それに勇者って職業の特徴ってなんだ? ドラ〇エ風に言えば、剣もそこそこ魔法もそこそこ回復もそこそこのオールラウンダーだけど、言ってしまえば単なる貧乏器用だろ? 一五〇個も職業をあげたのに、なぜそれを一位にしたんだよ。
周りを見てみると、苦笑いをしている妻たちが目に入ってきた。俺と同じこと考えてるんだな、みんな耐えろ!

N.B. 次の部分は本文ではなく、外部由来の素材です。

(* ===== verification/ILSpec.v ===== *)
(** * Reference semantics of the integer instructions of IL

    What ECMA-335 (Partition III) says the integer instructions compute, on
    mathematical values tagged with their stack type: [VI4] and [VI8] are the
    32- and 64-bit integers, [VI] the native ones, each held as its signed
    representative.  This is the specification that the coder and the
    interpreter are checked against; it mentions neither.  Where the standard
    leaves a result open (shift counts outside the width, the widening of an
    int32 met by a native int) the choice is the one the engine documents:
    counts are taken modulo the width, the int32 is zero-extended for the
    unsigned arithmetic operators and sign-extended for all others, for the
    comparisons and for the branches. *)
From Stdlib Require Import ZArith Lia.
From stdpp Require Import base list option numbers.
From S2P Require Import Prelude Opcodes Cvm Coder.

Local Open Scope Z_scope.

Inductive value := VI4 (z : Z) | VI8 (z : Z) | VI (z : Z).

Definition type_of (v : value) : ILEngineType :=
  match v with VI4 _ => ILEngineType_I4 | VI8 _ => ILEngineType_I8 | VI _ => ILEngineType_I end.

(** ** Arithmetic at a width *)

Inductive width := W32 | W64.

#[export] Instance width_eq_dec : EqDecision width.
Proof. solve_decision. Defined.

(** The exceptions.  A division by zero keeps the width at which it was done:
    the standard has one exception for both, the engine one for each
    ([cvm_exn] of CvmOps.v). *)
Inductive il_exn := Overflow | Arithmetic | DivideByZero (w : width).

Definition wrap (w : width) : Z -> Z := match w with W32 => i32 | W64 => i64 end.
Definition uns (w : width) : Z -> Z := match w with W32 => u32 | W64 => u64 end.
Definition in_signed (w : width) (z : Z) : bool := wrap w z =? z.
Definition in_unsigned (w : width) (z : Z) : bool := uns w z =? z.
Definition bits (w : width) : Z := match w with W32 => 32 | W64 => 64 end.

Definition checked (ok : bool) (z : Z) : il_exn + Z := if ok then inr z else inl Overflow.

(** Operators on two operands of the same width. *)
Definition int_binary (w : width) (opcode a b : Z) : option (il_exn + Z) :=
  if opcode =? IL_OP_ADD then Some (inr (wrap w (a + b)))
  else if opcode =? IL_OP_SUB then Some (inr (wrap w (a - b)))
  else if opcode =? IL_OP_MUL then Some (inr (wrap w (a * b)))
  else if opcode =? IL_OP_ADD_OVF then Some (checked (in_signed w (a + b)) (a + b))
  else if opcode =? IL_OP_SUB_OVF then Some (checked (in_signed w (a - b)) (a - b))
  else if opcode =? IL_OP_MUL_OVF then Some (checked (in_signed w (a * b)) (a * b))
  else if opcode =? IL_OP_ADD_OVF_UN then
    let r := uns w a + uns w b in Some (checked (in_unsigned w r) (wrap w r))
  else if opcode =? IL_OP_SUB_OVF_UN then
    let r := uns w a - uns w b in Some (checked (in_unsigned w r) (wrap w r))
  else if opcode =? IL_OP_MUL_OVF_UN then
    let r := uns w a * uns w b in Some (checked (in_unsigned w r) (wrap w r))
  else if opcode =? IL_OP_DIV then
    Some (if b =? 0 then inl (DivideByZero w)
          else if in_signed w (Z.quot a b) then inr (Z.quot a b) else inl Arithmetic)
  else if opcode =? IL_OP_DIV_UN then
    Some (if b =? 0 then inl (DivideByZero w) else inr (wrap w (uns w a / uns w b)))
  else if opcode =? IL_OP_REM then
    Some (if b =? 0 then inl (DivideByZero w)
          else if in_signed w (Z.quot a b) then inr (Z.rem a b) else inl Arithmetic)
  else if opcode =? IL_OP_REM_UN then
    Some (if b =? 0 then inl (DivideByZero w) else inr (wrap w (uns w a mod uns w b)))
  else if opcode =? IL_OP_AND then Some (inr (Z.land a b))
  else if opcode =? IL_OP_OR then Some (inr (Z.lor a b))
  else if opcode =? IL_OP_XOR then Some (inr (Z.lxor a b))
  else None.

(** Shift of [a] by [n] places. *)
Definition int_shift (w : width) (opcode a n : Z) : option Z :=
  let n := n mod bits w in
  if opcode =? IL_OP_SHL then Some (wrap w (a * 2 ^ n))
  else if opcode =? IL_OP_SHR then Some (a / 2 ^ n)
  else if opcode =? IL_OP_SHR_UN then Some (wrap w (uns w a / 2 ^ n))
  else None.

Definition int_unary (w : width) (opcode a : Z) : option Z :=
  if opcode =? IL_OP_NEG then Some (wrap w (- a))
  else if opcode =? IL_OP_NOT then Some (- a - 1)
  else None.

Definition int_compare (w : width) (opcode a b : Z) : option bool :=
  if opcode =? IL_OP_PREFIX + IL_PREFIX_OP_CEQ then Some (a =? b)
  else if opcode =? IL_OP_PREFIX + IL_PREFIX_OP_CGT then Some (b <? a)
  else if opcode =? IL_OP_PREFIX + IL_PREFIX_OP_CGT_UN then Some (uns w b <? uns w a)
  else if opcode =? IL_OP_PREFIX + IL_PREFIX_OP_CLT then Some (a <? b)
  else if opcode =? IL_OP_PREFIX + IL_PREFIX_OP_CLT_UN then Some (uns w a <? uns w b)
  else None.

(** ** Instructions on the evaluation stack *)

Inductive il_out := Values (vs : list value) | Raise (e : il_exn).

Definition unsigned_op (opcode : Z) : bool :=
  existsb (Z.eqb opcode)
    [IL_OP_ADD_OVF_UN; IL_OP_SUB_OVF_UN; IL_OP_MUL_OVF_UN; IL_OP_DIV_UN; IL_OP_REM_UN].

Section Spec.
Context {PF : Platform}.

Definition native : width := if IL_NATIVE_INT64 then W64 else W32.

(** A value in the range of its type. *)
Definition wf_value (v : value) : Prop :=
  match v with
  | VI4 z => i32 z = z
  | VI8 z => i64 z = z
  | VI z => wrap native z = z
  end.

Definition tag (t : ILEngineType) (z : Z) : value :=
  match t with ILEngineType_I4 => VI4 z | ILEngineType_I8 => VI8 z | _ => VI z end.

Definition out_of (t : ILEngineType) (r : il_exn + Z) : il_out :=
  match r with inr z => Values [tag t z] | inl e => Raise e end.

(** The common width, type and operands of a binary operator. *)
Definition widen (zero_extend : bool) (v1 v2 : value) : option (width * ILEngineType * Z * Z) :=
  let ext z := if zero_extend then wrap native (u32 z) else z in
  match v1, v2 with
  | VI4 a, VI4 b => Some (W32, ILEngineType_I4, a, b)
  | VI8 a, VI8 b => Some (W64, ILEngineType_I8, a, b)
  | VI a, VI b => Some (native, ILEngineType_I, a, b)
  | VI a, VI4 b => Some (native, ILEngineType_I, a, ext b)
  | VI4 a, VI b => Some (native, ILEngineType_I, ext a, b)
  | _, _ => None
  end.

Definition il_binary (opcode : Z) (v1 v2 : value) : option il_out :=
  '(w, t, a, b) ← widen (unsigned_op opcode) v1 v2;
  r ← int_binary w opcode a b;
  Some (out_of t r).

Definition il_compare (opcode : Z) (v1 v2 : value) : option bool :=
  '(w, _, a, b) ← widen false v1 v2;
  int_compare w opcode a b.

(** The width and the number of a value. *)
Definition width_of (v : value) : width :=
  match v with VI4 _ => W32 | VI8 _ => W64 | VI _ => native end.
Definition number (v : value) : Z := match v with VI4 z | VI8 z | VI z => z end.

Definition il_shift (opcode : Z) (v1 v2 : value) : option il_out :=
  match v2 with
  | VI8 _ => None
  | _ => r ← int_shift (width_of v1) opcode (number v1) (number v2);
         Some (Values [tag (type_of v1) r])
  end.

Definition il_unary (opcode : Z) (v : value) : option il_out :=
  r ← int_unary (width_of v) opcode (number v); Some (Values [tag (type_of v) r]).

(** Conversions: the bounds checked (for the .ovf forms), whether the operand
    is read as unsigned, the function of the operand and the result type. *)
Definition native_min : Z := if IL_NATIVE_INT64 then IL_MIN_INT64 else IL_MIN_INT32.
Definition native_max : Z := if IL_NATIVE_INT64 then IL_MAX_INT64 else IL_MAX_INT32.
Definition native_umax : Z := if IL_NATIVE_INT64 then IL_MAX_UINT64 else IL_MAX_UINT32.

Definition conv_plain : list (Z * (bool * (Z -> Z) * ILEngineType)) :=
  [(IL_OP_CONV_I1, (false, i8, ILEngineType_I4));
   (IL_OP_CONV_I2, (false, i16, ILEngineType_I4));
   (IL_OP_CONV_I4, (false, i32, ILEngineType_I4));
   (IL_OP_CONV_I8, (false, i64, ILEngineType_I8));
   (IL_OP_CONV_I, (false, wrap native, ILEngineType_I));
   (IL_OP_CONV_U1, (false, u8, ILEngineType_I4));
   (IL_OP_CONV_U2, (false, u16, ILEngineType_I4));
   (IL_OP_CONV_U4, (false, i32, ILEngineType_I4));
   (IL_OP_CONV_U8, (true, i64, ILEngineType_I8));
   (IL_OP_CONV_U, (true, wrap native, ILEngineType_I))].

Definition conv_checked : list (Z * (bool * Z * Z * ILEngineType)) :=
  [(IL_OP_CONV_OVF_I1, (false, -128, 127, ILEngineType_I4));
   (IL_OP_CONV_OVF_U1, (false, 0, 255, ILEngineType_I4));
   (IL_OP_CONV_OVF_I2, (false, -32768, 32767, ILEngineType_I4));
   (IL_OP_CONV_OVF_U2, (false, 0, 65535, ILEngineType_I4));
   (IL_OP_CONV_OVF_I4, (false, IL_MIN_INT32, IL_MAX_INT32, ILEngineType_I4));
   (IL_OP_CONV_OVF_U4, (false, 0, IL_MAX_UINT32, ILEngineType_I4));
   (IL_OP_CONV_OVF_I8, (false, IL_MIN_INT64, IL_MAX_INT64, ILEngineType_I8));
   (IL_OP_CONV_OVF_U8, (false, 0, IL_MAX_UINT64, ILEngineType_I8));
   (IL_OP_CONV_OVF_I, (false, native_min, native_max, ILEngineType_I));
   (IL_OP_CONV_OVF_U, (false, 0, native_umax, ILEngineType_I));
   (IL_OP_CONV_OVF_I1_UN, (true, -128, 127, ILEngineType_I4));
   (IL_OP_CONV_OVF_U1_UN, (true, 0, 255, ILEngineType_I4));
   (IL_OP_CONV_OVF_I2_UN, (true, -32768, 32767, ILEngineType_I4));
   (IL_OP_CONV_OVF_U2_UN, (true, 0, 65535, ILEngineType_I4));
   (IL_OP_CONV_OVF_I4_UN, (true, IL_MIN_INT32, IL_MAX_INT32, ILEngineType_I4));
   (IL_OP_CONV_OVF_U4_UN, (true, 0, IL_MAX_UINT32, ILEngineType_I4));
   (IL_OP_CONV_OVF_I8_UN, (true, IL_MIN_INT64, IL_MAX_INT64, ILEngineType_I8));
   (IL_OP_CONV_OVF_U8_UN, (true, 0, IL_MAX_UINT64, ILEngineType_I8));
   (IL_OP_CONV_OVF_I_UN, (true, native_min, native_max, ILEngineType_I));
   (IL_OP_CONV_OVF_U_UN, (true, 0, native_umax, ILEngineType_I))].

Fixpoint assoc {A} (k : Z) (l : list (Z * A)) : option A :=
  match l with
  | [] => None
  | (k', a) :: l => if k =? k' then Some a else assoc k l
  end.

Definition wrap_type (t : ILEngineType) (z : Z) : Z :=
  match t with
  | ILEngineType_I4 => i32 z
  | ILEngineType_I8 => i64 z
  | _ => wrap native z
  end.

Definition il_conv (opcode : Z) (v : value) : option il_out :=
  match assoc opcode conv_plain with
  | Some (from_unsigned, f, t) =>
    let z := if from_unsigned : bool then uns (width_of v) (number v) else number v in
    Some (Values [tag t (f z)])
  | None =>
    '(from_unsigned, lo, hi, t) ← assoc opcode conv_checked;
    let z := if from_unsigned : bool then uns (width_of v) (number v) else number v in
    Some (if (lo <=? z) && (z <=? hi) then Values [tag t (wrap_type t z)] else Raise Overflow)
  end.

(** The constant that a ldc instruction with argument bytes [arg] pushes. *)
Definition il_const (opcode : Z) (arg : list Z) : option value :=
  if (IL_OP_LDC_I4_M1 <=? opcode) && (opcode <=? IL_OP_LDC_I4_8) then
    Some (VI4 (opcode - IL_OP_LDC_I4_0))
  else if opcode =? IL_OP_LDC_I4_S then b ← arg !! 0%nat; Some (VI4 (i8 b))
  else if opcode =? IL_OP_LDC_I4 then
    match arg with
    | b0 :: b1 :: b2 :: b3 :: _ => Some (VI4 (i32 (b0 + 2 ^ 8 * b1 + 2 ^ 16 * b2 + 2 ^ 24 * b3)))
    | _ => None
    end
  else if opcode =? IL_OP_LDC_I8 then
    match arg with
    | b0 :: b1 :: b2 :: b3 :: b4 :: b5 :: b6 :: b7 :: _ =>
      Some (VI8 (i64 (b0 + 2 ^ 8 * b1 + 2 ^ 16 * b2 + 2 ^ 24 * b3 +
                      2 ^ 32 * b4 + 2 ^ 40 * b5 + 2 ^ 48 * b6 + 2 ^ 56 * b7)))
    | _ => None
    end
  else None.

(** The instructions on numbers, by their operands. *)
Definition binary_opcodes : list Z :=
  [IL_OP_ADD; IL_OP_SUB; IL_OP_MUL; IL_OP_ADD_OVF; IL_OP_SUB_OVF; IL_OP_MUL_OVF;
   IL_OP_ADD_OVF_UN; IL_OP_SUB_OVF_UN; IL_OP_MUL_OVF_UN; IL_OP_DIV; IL_OP_DIV_UN;
   IL_OP_REM; IL_OP_REM_UN; IL_OP_AND; IL_OP_OR; IL_OP_XOR].
Definition shift_opcodes : list Z := [IL_OP_SHL; IL_OP_SHR; IL_OP_SHR_UN].
Definition unary_opcodes : list Z := [IL_OP_NEG; IL_OP_NOT].
Definition compare_opcodes : list Z :=
  [IL_OP_PREFIX + IL_PREFIX_OP_CEQ; IL_OP_PREFIX + IL_PREFIX_OP_CGT;
   IL_OP_PREFIX + IL_PREFIX_OP_CGT_UN; IL_OP_PREFIX + IL_PREFIX_OP_CLT;
   IL_OP_PREFIX + IL_PREFIX_OP_CLT_UN].
Definition listed (opcode : Z) (l : list Z) : bool := existsb (Z.eqb opcode) l.

(** The result in place of the operands. *)
Definition above_rest (rest : list value) (o : option il_out) : option il_out :=
  match o with Some (Values ws) => Some (Values (ws ++ rest)) | o => o end.

(** One instruction on the stack, its top first; [None] when the instruction
    is not an integer one or the operands do not have the types it takes. *)
Definition il_exec (opcode : Z) (arg : list Z) (vs : list value) : option il_out :=
  if listed opcode [IL_OP_NOP; IL_OP_BREAK] then Some (Values vs)
  else if listed opcode binary_opcodes then
    match vs with
    | v2 :: v1 :: rest => above_rest rest (il_binary opcode v1 v2)
    | _ => None
    end
  else if listed opcode shift_opcodes then
    match vs with
    | v2 :: v1 :: rest => above_rest rest (il_shift opcode v1 v2)
    | _ => None
    end
  else if listed opcode compare_opcodes then
    match vs with
    | v2 :: v1 :: rest =>
      b ← il_compare opcode v1 v2; Some (Values (VI4 (b2z b) :: rest))
    | _ => None
    end
  else if listed opcode unary_opcodes then
    match vs with
    | v :: rest => above_rest rest (il_unary opcode v)
    | _ => None
    end
  else if opcode =? IL_OP_DUP then
    match vs with v :: rest => Some (Values (v :: v :: rest)) | [] => None end
  else if opcode =? IL_OP_POP then
    match vs with v :: rest => Some (Values rest) | [] => None end
  else match il_const opcode arg with
  | Some v => Some (Values (v :: vs))
  | None =>
    match vs with
    | v :: rest => above_rest rest (il_conv opcode v)
    | [] => None
    end
  end.

End Spec.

「正直な所、この世界で一番強くなれるのがゴーレム使いだぞ。色々な制限はあるけど、それをクリアできれば最強の軍団も作れるからな!」
「それ聞いたら、みなぎってきたわ! 早く作り方教えなさい!」
「まて、そもそもまだクリエイトゴーレムすら使えないのに何言ってんだよ。覚えてから俺の力で、スキルLvを上げるからそしたら、一つずつ説明するから落ち着け! まぁ、今日は活動終了だから明日からだけどな!」
「ちょっと! ここまで来てお預けは無いでしょ! ここまで来たら最後まで責任取りなさいよ! この燃え滾る気持ちは何処『じゃぁディストピアから出てく? ゲーム機も全部取り上げるけど?』……かにいったわね」
綾乃は俺の発言によって、見事な手のひら返しを行った。いつも思うけどここまできれいに手の平を返されると、楽しくなってくるからついつい何度もやりたくなってくるんだよな。
意地悪で綾乃にクリエイトゴーレムを教えないわけではないのだ。おそらく、この世界にきて初めての戦闘行為だと思うんだ。
他の勇者たちは、戦闘スキルやステータスを与えられて訓練しているが、初めての綾乃に関しては、予想以上に精神的なストレスになるのだから、今日はもう休憩にしたのだ。こういう時って、自分で思っている以上に疲れているんだよな。
俺も初めての戦闘でゴブリンを倒した時は、一時ピンチになりはしたが余裕で倒せたのに、その夜は爆睡してたからな、予想以上に疲れてたんだよね。それ以上に楽しかったから、その次の日も元気に戦闘に出たけどな。
それに興奮しているせいか、自分が怪我していることに気が付いてなかったんだよな。こっそりピーチが治療していたけど、怪我に気付かないほど興奮しているのは、正直危険だからな。今日はゆっくり休んでくれ。明日は嫌がっても、頭の中に知識を詰め込んでやるから覚悟しておけよ!